Cardenal, quien alguna vez dijo que «todos los apetitos y las ansias del hombre, el comer, el sexo, la amistad, son un solo apetito y una sola ansia de unión de unos con otros y con el cosmos», coincide una vez más con el otro gran poeta y monje trapense, guía, maestro y amigo suyo desde la juventud, Thomas Merton (estadounidense nacido en Francia, muy vinculado, por otra parte, a nuestro Movimiento Nueva Solidaridad, creado por Miguel Grinberg), cuya idea fue ciertamente que «amar es una intensificación de la vida, una forma de lo completo, de la plenitud, de la vida en su totalidad». Pero la de Cardenal no sólo es una construcción temática sino también discursiva (si es que en literatura, precisamente, pueden separarse), ya que su fuerte y singular tendencia a una poesía «conversacional», teniendo en este caso como interlocutora a la mujer real o imaginaria, le permite, a través de ese «otro», nombrar o aludir a lo que él quiere en verdad apresar como asunto o como tema.
Ya desde los primeros poemas de esta especie, y más aún en sus magníficos Epigramas (que llevan una cita de Catulo: «…pero no te escaparás de mis yambos…»), se insinúan la conjunción y la intermediación femeninas, amorosas, que poco a poco irán instalándose en su obra: «De estos cines, Claudia, de estas fiestas, / de estas carreras de caballos, / no quedará nada para la posteridad / sino los versos de Ernesto Cardenal para Claudia…». La primera edición de los Epigramas apareció en México, a principios de los sesenta.
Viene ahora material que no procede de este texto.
(** [RunProjection], projection/run.rs. *)
Module RunProjection.
Record RunProjection := mk {
  event_schema_version : option N;
  run_id : option string;
  workflow_id : option string;
  definition_hash : option string;
  policy_hash : option string;
  queue : option string;
  occurrence_sequence : option N;
  admitted_at : option DateTime;
  started_at : option DateTime;
  timeout_at : option DateTime;
  timeout_reached_at : option DateTime;
  trigger_id : option string;
  trigger_handler : option string;
  trigger_occurrence_id : option string;
  ingress : option RunIngress;
  status : RunStatus;
  business_outcome : option BusinessOutcome;
  lifecycle_status : LifecycleStatus;
  cancellation_request_id : option string;
  lifecycle_hooks : gmap string LifecycleHookProjection;
  reusable_lifecycle_hooks : gmap string ReusableLifecycleProjection;
  lifecycle_warnings : list LifecycleWarning;
  context : WorkflowContext;
  attempts : list AttemptProjection;
  infrastructure_policy_decisions : list InfrastructurePolicyDecisionRecordedData;
  operations : gmap OperationIdentity OperationProjection;
  pending_retries : gmap string RetryScheduleProjection;
  branch_selections : gmap string string;
  choice_selections : gmap string string;
  parallel_groups : gmap string ParallelGroupProjection;
  forks : gmap string ForkProjection;
  for_each : gmap string ForEachProjection;
  approval_requests : gmap string ApprovalRequestProjection;
  rich_approval_requests : gmap string RichApprovalRequestProjection;
  durable_waits : gmap string DurableWaitProjection;
  locks : gmap string LockProjection;
  sagas : gmap string SagaProjection;
  external_signals : list ExternalSignalReceivedData;
  notification_deliveries : gmap string NotificationDeliveryProjection;
  notification_updates : gmap string NotificationMessageUpdateProjection;
  notification_decisions : list NotificationDecisionAcceptedData;
  terminal_node_id : option string;
  result : option Value;
  failure : option RunFailure;
  lifecycle_failure : option LifecycleFailure;
  last_sequence : N
}.
#[global] Instance RunProjection_eta : Eta RunProjection := λ r,
  {| event_schema_version := r.(event_schema_version);
     run_id := r.(run_id);
     workflow_id := r.(workflow_id);
     definition_hash := r.(definition_hash);
     policy_hash := r.(policy_hash);
     queue := r.(queue);
     occurrence_sequence := r.(occurrence_sequence);
     admitted_at := r.(admitted_at);
     started_at := r.(started_at);
     timeout_at := r.(timeout_at);
     timeout_reached_at := r.(timeout_reached_at);
     trigger_id := r.(trigger_id);
     trigger_handler := r.(trigger_handler);
     trigger_occurrence_id := r.(trigger_occurrence_id);
     ingress := r.(ingress);
     status := r.(status);
     business_outcome := r.(business_outcome);
     lifecycle_status := r.(lifecycle_status);
     cancellation_request_id := r.(cancellation_request_id);
     lifecycle_hooks := r.(lifecycle_hooks);
     reusable_lifecycle_hooks := r.(reusable_lifecycle_hooks);
     lifecycle_warnings := r.(lifecycle_warnings);
     context := r.(context);
     attempts := r.(attempts);
     infrastructure_policy_decisions := r.(infrastructure_policy_decisions);
     operations := r.(operations);
     pending_retries := r.(pending_retries);
     branch_selections := r.(branch_selections);
     choice_selections := r.(choice_selections);
     parallel_groups := r.(parallel_groups);
     forks := r.(forks);
     for_each := r.(for_each);
     approval_requests := r.(approval_requests);
     rich_approval_requests := r.(rich_approval_requests);
     durable_waits := r.(durable_waits);
     locks := r.(locks);
     sagas := r.(sagas);
     external_signals := r.(external_signals);
     notification_deliveries := r.(notification_deliveries);
     notification_updates := r.(notification_updates);
     notification_decisions := r.(notification_decisions);
     terminal_node_id := r.(terminal_node_id);
     result := r.(result);
     failure := r.(failure);
     lifecycle_failure := r.(lifecycle_failure);
     last_sequence := r.(last_sequence) |}.
#[global] Instance set_event_schema_version : Setter event_schema_version := ltac:(mk_setter).
#[global] Instance set_run_id : Setter run_id := ltac:(mk_setter).
#[global] Instance set_workflow_id : Setter workflow_id := ltac:(mk_setter).
#[global] Instance set_definition_hash : Setter definition_hash := ltac:(mk_setter).
#[global] Instance set_policy_hash : Setter policy_hash := ltac:(mk_setter).
#[global] Instance set_queue : Setter queue := ltac:(mk_setter).
#[global] Instance set_occurrence_sequence : Setter occurrence_sequence := ltac:(mk_setter).
#[global] Instance set_admitted_at : Setter admitted_at := ltac:(mk_setter).
#[global] Instance set_started_at : Setter started_at := ltac:(mk_setter).
#[global] Instance set_timeout_at : Setter timeout_at := ltac:(mk_setter).
#[global] Instance set_timeout_reached_at : Setter timeout_reached_at := ltac:(mk_setter).
#[global] Instance set_trigger_id : Setter trigger_id := ltac:(mk_setter).
#[global] Instance set_trigger_handler : Setter trigger_handler := ltac:(mk_setter).
#[global] Instance set_trigger_occurrence_id : Setter trigger_occurrence_id := ltac:(mk_setter).
#[global] Instance set_ingress : Setter ingress := ltac:(mk_setter).
#[global] Instance set_status : Setter status := ltac:(mk_setter).
#[global] Instance set_business_outcome : Setter business_outcome := ltac:(mk_setter).
#[global] Instance set_lifecycle_status : Setter lifecycle_status := ltac:(mk_setter).
#[global] Instance set_cancellation_request_id : Setter cancellation_request_id := ltac:(mk_setter).
#[global] Instance set_lifecycle_hooks : Setter lifecycle_hooks := ltac:(mk_setter).
#[global] Instance set_reusable_lifecycle_hooks : Setter reusable_lifecycle_hooks := ltac:(mk_setter).
#[global] Instance set_lifecycle_warnings : Setter lifecycle_warnings := ltac:(mk_setter).
#[global] Instance set_context : Setter context := ltac:(mk_setter).
#[global] Instance set_attempts : Setter attempts := ltac:(mk_setter).
#[global] Instance set_infrastructure_policy_decisions : Setter infrastructure_policy_decisions := ltac:(mk_setter).
#[global] Instance set_operations : Setter operations := ltac:(mk_setter).
#[global] Instance set_pending_retries : Setter pending_retries := ltac:(mk_setter).
#[global] Instance set_branch_selections : Setter branch_selections := ltac:(mk_setter).
#[global] Instance set_choice_selections : Setter choice_selections := ltac:(mk_setter).
#[global] Instance set_parallel_groups : Setter parallel_groups := ltac:(mk_setter).
#[global] Instance set_forks : Setter forks := ltac:(mk_setter).
#[global] Instance set_for_each : Setter for_each := ltac:(mk_setter).
#[global] Instance set_approval_requests : Setter approval_requests := ltac:(mk_setter).
#[global] Instance set_rich_approval_requests : Setter rich_approval_requests := ltac:(mk_setter).
#[global] Instance set_durable_waits : Setter durable_waits := ltac:(mk_setter).
#[global] Instance set_locks : Setter locks := ltac:(mk_setter).
#[global] Instance set_sagas : Setter sagas := ltac:(mk_setter).
#[global] Instance set_external_signals : Setter external_signals := ltac:(mk_setter).
#[global] Instance set_notification_deliveries : Setter notification_deliveries := ltac:(mk_setter).
#[global] Instance set_notification_updates : Setter notification_updates := ltac:(mk_setter).
#[global] Instance set_notification_decisions : Setter notification_decisions := ltac:(mk_setter).
#[global] Instance set_terminal_node_id : Setter terminal_node_id := ltac:(mk_setter).
#[global] Instance set_result : Setter result := ltac:(mk_setter).
#[global] Instance set_failure : Setter failure := ltac:(mk_setter).
#[global] Instance set_lifecycle_failure : Setter lifecycle_failure := ltac:(mk_setter).
#[global] Instance set_last_sequence : Setter last_sequence := ltac:(mk_setter).
End RunProjection.
Abbreviation RunProjection := RunProjection.RunProjection.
Cardenal ya había escrito Carmen y otros poemas y publicado La ciudad deshabitada (1946) y Proclama del conquistador (de 1947, anticipo, casi, de El estrecho dudoso, del 66), y también Hora 0 (1957) y Gethsemani Ky (1960). Las trazas de Pablo Neruda, de César Vallejo y de Saint-John Perse eran todavía visibles. Su poesía fue cambiando cuando todo esto empezó a macerarse en la gran poesía norteamericana que desciende de Walt Whitman y a tornarse «exteriorista», limitada en sus excesos emotivos, objetivada, narrativa y anecdótica, iluminada por los diversos lenguajes y gestos semióticos de la modernidad, en cuyas aparición y manifestación juega un papel muy importante la presencia de Ezra Pound. Aunque el gran momento de su propio desarrollo fue el de los Epigramas, escritos entre 1952 y 1956, tiempo antes de ingresar al monasterio trapense de Gethsemani, en Kentucky, poemas que hizo publicar Pablo Neruda en una revista chilena con la firma «Anónimo nicaragüense».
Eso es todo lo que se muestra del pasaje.